• [Provided material]
↓↓↓

(** From [diff_index] on, increment the first byte that is not 0xff and cut
    what follows; [None] when there is none. *)
Fixpoint increment_first (s : bytes) (diff_index : nat) (fuel : nat) : option bytes :=
  match fuel with
  | O => None
  | S fuel' =>
      match s !! diff_index with
      | Some c => if c <? 0xff then Some (take (S diff_index) (<[diff_index := u8 (c + 1)]> s))
                  else increment_first s (S diff_index) fuel'
      | None => None
      end
  end.

Definition bytewise_FindShortestSeparator (start limit : bytes) : bytes :=
  let min_length := Nat.min (length start) (length limit) in
  let diff_index := difference_offset start limit in
  if (min_length <=? diff_index)%nat then start
  else
    let start_byte := byte_at start diff_index in
    let limit_byte := byte_at limit diff_index in
    if limit_byte <=? start_byte then start
    else if (diff_index <? length limit - 1)%nat || (start_byte + 1 <? limit_byte) then
      take (S diff_index) (<[diff_index := u8 (start_byte + 1)]> start)
    else default start (increment_first start (S diff_index) (length start)).

Definition bytewise_FindShortSuccessor (key : bytes) : bytes :=
  default key (increment_first key 0 (length key)).

Fixpoint all_ff_00 (s t : bytes) : bool :=
  match s, t with
  | c :: s', d :: t' => (c =? 0xff) && (d =? 0) && all_ff_00 s' t'
  | _, _ => true
  end.
Definition bytewise_IsSameLengthImmediateSuccessor (s t : bytes) : bool :=
  if negb (length s =? length t)%nat || (length s =? 0)%nat then false else
  let diff_ind := difference_offset s t in
  if (length s <=? diff_ind)%nat then false else
  let byte_s := byte_at s diff_ind in
  let byte_t := byte_at t diff_ind in
  if negb (byte_s =? 0xff) && (byte_s + 1 =? byte_t)
  then all_ff_00 (drop (S diff_ind) s) (drop (S diff_ind) t) else false.

#[export] Instance BytewiseComparator : Comparator := {
  Compare := slice_compare;
  Equal a b := bool_decide (a = b);
  FindShortestSeparator := bytewise_FindShortestSeparator;
  FindShortSuccessor := bytewise_FindShortSuccessor;
  IsSameLengthImmediateSuccessor := bytewise_IsSameLengthImmediateSuccessor;
  CanKeysWithDifferentByteContentsBeEqual := false;
}.

(** ** ReverseBytewiseComparatorImpl *)

Definition reverse_FindShortestSeparator (start limit : bytes) : bytes :=
  let min_length := Nat.min (length start) (length limit) in
  let diff_index := difference_offset start limit in
  if (diff_index =? min_length)%nat then start
  else if (byte_at limit diff_index <? byte_at start diff_index) && (diff_index <? length start - 1)%nat
  then take (S diff_index) start else start.

#[export] Instance ReverseBytewiseComparator : Comparator := {
  Compare a b := - slice_compare a b;
  Equal a b := bool_decide (a = b);
  FindShortestSeparator := reverse_FindShortestSeparator;
  FindShortSuccessor key := key;
  IsSameLengthImmediateSuccessor := bytewise_IsSameLengthImmediateSuccessor;
  CanKeysWithDifferentByteContentsBeEqual := false;
}.

(** ** Proofs *)

(** Two strings part at the end of their common prefix. *)
Lemma difference_offset_split a b :
  ∃ p, length p = difference_offset a b ∧
    ((∃ x a' y b', a = p ++ x :: a' ∧ b = p ++ y :: b' ∧ x ≠ y) ∨ (∃ b', a = p ∧ b = p ++ b') ∨ (∃ a', b = p ∧ a = p ++ a')).
Proof.
  revert b. induction a as [|x a IH]; intros b; [by exists []; split; [|right; left; exists b]|].
  destruct b as [|y b]; [by exists []; split; [|right; right; exists (x :: a)]|]. cbn.
  destruct (Z.eqb_spec x y) as [->|Hne].
  - destruct (IH b) as (p & Hl & Hc). exists (y :: p). split; [by cbn; rewrite Hl|].
    destruct Hc as [(x' & a' & y' & b' & -> & -> & ?)|[(b' & -> & ->)|(a' & -> & ->)]]; [left; by exists x', a', y', b'|right..].
    + left. by exists b'.
    + right. by exists a'.
  - exists []. split; [done|]. left. by exists x, a, y, b.
Qed.

Lemma take_insert_at {A} (p : list A) (x y : A) (q : list A) :
  take (S (length p)) (<[length p := y]> (p ++ x :: q)) = p ++ [y].
Proof.
  rewrite insert_app_r_alt, Nat.sub_diag by done. cbn.
  rewrite take_app_ge by lia. by replace (S (length p) - length p)%nat with 1%nat by lia.
Qed.
(* ===== verification/Result.v ===== *)
(** * Results with faults

    The result of an operation that C++ may leave undefined, or whose assertion
    may fail. The components that move through memory with pointers and offsets
    (data blocks, heaps and the iterators over them) are written in this monad. *)
From S2P Require Import Prelude.

Inductive fault := OutOfBounds | AssertFails | Undefined | OutOfFuel.
Inductive R (A : Type) := Done (a : A) | Fault (f : fault).
Arguments Done {A} a.
Arguments Fault {A} f.

#[export] Instance R_bind : MBind R := λ A B k m, match m with Done a => k a | Fault f => Fault f end.
#[export] Instance R_fmap : FMap R := λ A B k m, match m with Done a => Done (k a) | Fault f => Fault f end.

Definition require (f : fault) (b : bool) : R unit := if b then Done tt else Fault f.
Definition checked {A} (f : fault) (o : option A) : R A :=
  match o with Some a => Done a | None => Fault f end.

Lemma R_bind_Done {A B} (m : R A) (k : A → R B) b : (m ≫= k) = Done b → ∃ a, m = Done a ∧ k a = Done b.
Proof. destruct m as [a|f]; [|done]. intros E. by exists a. Qed.

(** Assertions are compiled out of release builds. *)
Class Build := { NDEBUG : bool }.
Definition assert `{Build} (b : bool) : R unit := require AssertFails (NDEBUG || b).

(** An assertion whose condition is itself evaluated only in a debug build. *)
Definition debug_assert `{Build} (c : R bool) : R unit :=
  if NDEBUG then Done tt else b ← c; require AssertFails b.

Lemma assert_true `{Build} : assert true = Done tt.
Proof. unfold assert. by rewrite orb_true_r. Qed.
Lemma debug_assert_true `{Build} c : c = Done true → debug_assert c = Done tt.
Proof. unfold debug_assert. intros ->. by destruct NDEBUG. Qed.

↑↑↑

• [Your objective] Everything starting at the line containing "Inductive R (A" and ending at the line containing "a = Done b." in the records above should be repeated exactly, and only that.

• [Your response]
Inductive R (A : Type) := Done (a : A) | Fault (f : fault).
Arguments Done {A} a.
Arguments Fault {A} f.

#[export] Instance R_bind : MBind R := λ A B k m, match m with Done a => k a | Fault f => Fault f end.
#[export] Instance R_fmap : FMap R := λ A B k m, match m with Done a => Done (k a) | Fault f => Fault f end.

Definition require (f : fault) (b : bool) : R unit := if b then Done tt else Fault f.
Definition checked {A} (f : fault) (o : option A) : R A :=
  match o with Some a => Done a | None => Fault f end.

Lemma R_bind_Done {A B} (m : R A) (k : A → R B) b : (m ≫= k) = Done b → ∃ a, m = Done a ∧ k a = Done b.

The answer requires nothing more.